* **Data for review**
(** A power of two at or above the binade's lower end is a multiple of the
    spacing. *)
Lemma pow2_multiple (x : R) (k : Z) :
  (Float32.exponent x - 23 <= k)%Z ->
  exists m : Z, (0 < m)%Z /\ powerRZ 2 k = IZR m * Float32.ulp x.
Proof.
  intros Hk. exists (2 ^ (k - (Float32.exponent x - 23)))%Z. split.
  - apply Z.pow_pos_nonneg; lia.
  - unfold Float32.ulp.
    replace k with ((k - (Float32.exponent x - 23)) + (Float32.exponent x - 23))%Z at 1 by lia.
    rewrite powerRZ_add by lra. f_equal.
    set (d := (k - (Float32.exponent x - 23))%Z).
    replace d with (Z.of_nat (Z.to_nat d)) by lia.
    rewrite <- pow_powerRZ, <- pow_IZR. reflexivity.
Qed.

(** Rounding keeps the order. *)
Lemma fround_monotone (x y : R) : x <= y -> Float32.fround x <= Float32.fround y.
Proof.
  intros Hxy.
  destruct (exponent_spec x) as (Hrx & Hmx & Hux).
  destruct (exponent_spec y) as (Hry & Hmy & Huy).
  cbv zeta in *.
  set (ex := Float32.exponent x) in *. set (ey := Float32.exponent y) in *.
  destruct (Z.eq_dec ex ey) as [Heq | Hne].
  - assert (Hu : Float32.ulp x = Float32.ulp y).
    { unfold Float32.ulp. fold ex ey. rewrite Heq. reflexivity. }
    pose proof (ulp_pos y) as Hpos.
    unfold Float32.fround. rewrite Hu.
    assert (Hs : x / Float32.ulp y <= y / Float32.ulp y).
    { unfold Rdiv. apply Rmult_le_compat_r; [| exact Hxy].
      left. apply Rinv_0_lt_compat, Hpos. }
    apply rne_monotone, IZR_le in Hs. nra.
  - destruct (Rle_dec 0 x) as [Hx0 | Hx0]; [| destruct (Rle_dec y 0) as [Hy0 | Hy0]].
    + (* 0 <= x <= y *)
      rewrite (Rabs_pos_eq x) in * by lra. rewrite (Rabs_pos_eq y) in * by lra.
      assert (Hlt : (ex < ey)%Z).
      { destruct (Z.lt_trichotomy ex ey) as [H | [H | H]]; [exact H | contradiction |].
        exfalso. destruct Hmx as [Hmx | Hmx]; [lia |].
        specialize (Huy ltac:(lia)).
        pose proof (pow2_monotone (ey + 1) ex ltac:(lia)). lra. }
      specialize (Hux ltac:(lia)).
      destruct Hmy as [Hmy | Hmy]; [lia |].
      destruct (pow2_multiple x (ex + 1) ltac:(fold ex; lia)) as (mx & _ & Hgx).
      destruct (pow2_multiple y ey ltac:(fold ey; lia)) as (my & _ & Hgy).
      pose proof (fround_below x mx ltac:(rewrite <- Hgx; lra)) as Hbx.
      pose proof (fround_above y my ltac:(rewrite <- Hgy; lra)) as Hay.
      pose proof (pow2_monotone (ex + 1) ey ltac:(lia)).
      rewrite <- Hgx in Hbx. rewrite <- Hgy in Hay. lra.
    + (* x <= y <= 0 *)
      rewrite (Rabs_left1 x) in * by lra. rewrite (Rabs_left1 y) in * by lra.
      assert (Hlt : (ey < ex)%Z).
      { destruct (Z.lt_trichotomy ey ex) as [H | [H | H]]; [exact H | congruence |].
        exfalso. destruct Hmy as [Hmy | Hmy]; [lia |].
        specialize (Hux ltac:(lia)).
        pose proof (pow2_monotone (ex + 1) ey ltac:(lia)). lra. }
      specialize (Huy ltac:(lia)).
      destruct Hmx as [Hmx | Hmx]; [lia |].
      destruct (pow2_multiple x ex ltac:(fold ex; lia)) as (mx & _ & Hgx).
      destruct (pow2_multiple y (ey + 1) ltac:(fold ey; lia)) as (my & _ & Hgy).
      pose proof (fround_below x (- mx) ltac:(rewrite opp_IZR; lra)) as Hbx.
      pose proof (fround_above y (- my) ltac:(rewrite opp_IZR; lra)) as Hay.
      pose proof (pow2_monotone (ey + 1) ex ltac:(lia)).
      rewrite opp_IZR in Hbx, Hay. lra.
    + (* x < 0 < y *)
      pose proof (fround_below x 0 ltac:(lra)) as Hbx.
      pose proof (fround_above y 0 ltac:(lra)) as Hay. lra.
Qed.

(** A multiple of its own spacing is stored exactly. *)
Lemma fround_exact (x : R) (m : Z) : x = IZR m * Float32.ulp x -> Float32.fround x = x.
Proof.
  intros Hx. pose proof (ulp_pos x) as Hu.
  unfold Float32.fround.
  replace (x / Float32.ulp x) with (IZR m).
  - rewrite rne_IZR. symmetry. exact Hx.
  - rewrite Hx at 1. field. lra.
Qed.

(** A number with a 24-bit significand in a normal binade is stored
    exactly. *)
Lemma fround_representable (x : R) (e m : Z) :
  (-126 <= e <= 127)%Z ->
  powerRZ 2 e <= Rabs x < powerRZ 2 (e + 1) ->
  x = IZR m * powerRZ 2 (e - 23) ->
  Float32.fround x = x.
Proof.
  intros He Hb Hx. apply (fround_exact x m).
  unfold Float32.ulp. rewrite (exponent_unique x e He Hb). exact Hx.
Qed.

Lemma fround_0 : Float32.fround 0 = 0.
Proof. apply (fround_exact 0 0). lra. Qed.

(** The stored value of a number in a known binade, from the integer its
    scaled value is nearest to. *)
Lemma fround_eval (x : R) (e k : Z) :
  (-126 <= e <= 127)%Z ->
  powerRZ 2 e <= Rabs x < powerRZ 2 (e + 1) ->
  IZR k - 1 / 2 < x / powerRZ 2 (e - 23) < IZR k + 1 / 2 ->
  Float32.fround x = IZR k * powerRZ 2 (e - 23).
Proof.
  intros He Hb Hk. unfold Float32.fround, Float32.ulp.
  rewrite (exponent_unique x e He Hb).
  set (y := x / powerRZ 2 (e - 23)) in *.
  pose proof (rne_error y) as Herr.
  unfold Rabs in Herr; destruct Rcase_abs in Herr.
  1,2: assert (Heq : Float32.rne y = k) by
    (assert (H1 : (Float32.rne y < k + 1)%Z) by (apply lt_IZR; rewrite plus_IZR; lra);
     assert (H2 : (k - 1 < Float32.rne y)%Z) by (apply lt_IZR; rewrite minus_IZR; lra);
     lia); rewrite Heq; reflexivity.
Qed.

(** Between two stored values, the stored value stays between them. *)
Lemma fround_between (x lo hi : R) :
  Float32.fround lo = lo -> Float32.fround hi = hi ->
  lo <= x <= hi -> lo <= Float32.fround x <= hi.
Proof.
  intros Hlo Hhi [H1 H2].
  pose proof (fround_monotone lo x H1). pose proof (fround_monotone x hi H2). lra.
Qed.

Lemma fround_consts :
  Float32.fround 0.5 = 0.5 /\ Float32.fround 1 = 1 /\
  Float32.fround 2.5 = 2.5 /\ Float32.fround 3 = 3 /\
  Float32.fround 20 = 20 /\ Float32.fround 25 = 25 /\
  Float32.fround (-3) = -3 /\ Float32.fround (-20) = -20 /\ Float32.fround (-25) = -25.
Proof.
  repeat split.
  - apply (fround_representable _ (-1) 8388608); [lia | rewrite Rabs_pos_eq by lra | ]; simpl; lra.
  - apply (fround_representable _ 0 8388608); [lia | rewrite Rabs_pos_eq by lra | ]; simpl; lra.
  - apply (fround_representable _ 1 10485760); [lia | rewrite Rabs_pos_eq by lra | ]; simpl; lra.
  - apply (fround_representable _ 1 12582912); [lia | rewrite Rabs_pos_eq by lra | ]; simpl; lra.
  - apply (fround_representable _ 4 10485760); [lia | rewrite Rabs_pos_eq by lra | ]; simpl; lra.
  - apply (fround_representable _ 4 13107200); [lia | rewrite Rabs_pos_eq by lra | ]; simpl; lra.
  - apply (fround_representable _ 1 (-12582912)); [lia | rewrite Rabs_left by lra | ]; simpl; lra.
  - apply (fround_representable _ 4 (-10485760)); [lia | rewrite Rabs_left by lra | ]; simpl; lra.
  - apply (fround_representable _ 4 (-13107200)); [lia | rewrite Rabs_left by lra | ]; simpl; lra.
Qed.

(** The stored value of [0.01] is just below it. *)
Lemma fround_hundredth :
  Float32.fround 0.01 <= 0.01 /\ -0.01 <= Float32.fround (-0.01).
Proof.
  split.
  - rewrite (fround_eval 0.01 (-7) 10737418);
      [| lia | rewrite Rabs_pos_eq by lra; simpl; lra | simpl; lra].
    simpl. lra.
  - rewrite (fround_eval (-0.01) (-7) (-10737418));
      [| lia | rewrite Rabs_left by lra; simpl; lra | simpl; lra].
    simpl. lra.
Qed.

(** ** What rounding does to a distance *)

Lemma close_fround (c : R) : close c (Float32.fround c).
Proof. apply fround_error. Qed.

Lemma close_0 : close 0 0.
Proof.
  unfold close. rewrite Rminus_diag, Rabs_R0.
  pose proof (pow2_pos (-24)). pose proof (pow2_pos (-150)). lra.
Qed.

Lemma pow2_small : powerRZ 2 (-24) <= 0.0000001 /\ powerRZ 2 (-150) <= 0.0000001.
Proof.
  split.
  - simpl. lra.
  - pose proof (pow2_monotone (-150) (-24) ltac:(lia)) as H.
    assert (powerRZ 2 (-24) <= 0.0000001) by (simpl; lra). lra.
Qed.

* **Work to be completed**
Write out word for word only the lines from the one with "Lemma pow2_small : powerRZ" to the end of the material, both ends included.

* **Reply**
Lemma pow2_small : powerRZ 2 (-24) <= 0.0000001 /\ powerRZ 2 (-150) <= 0.0000001.
Proof.
  split.
  - simpl. lra.
  - pose proof (pow2_monotone (-150) (-24) ltac:(lia)) as H.
    assert (powerRZ 2 (-24) <= 0.0000001) by (simpl; lra). lra.
Qed.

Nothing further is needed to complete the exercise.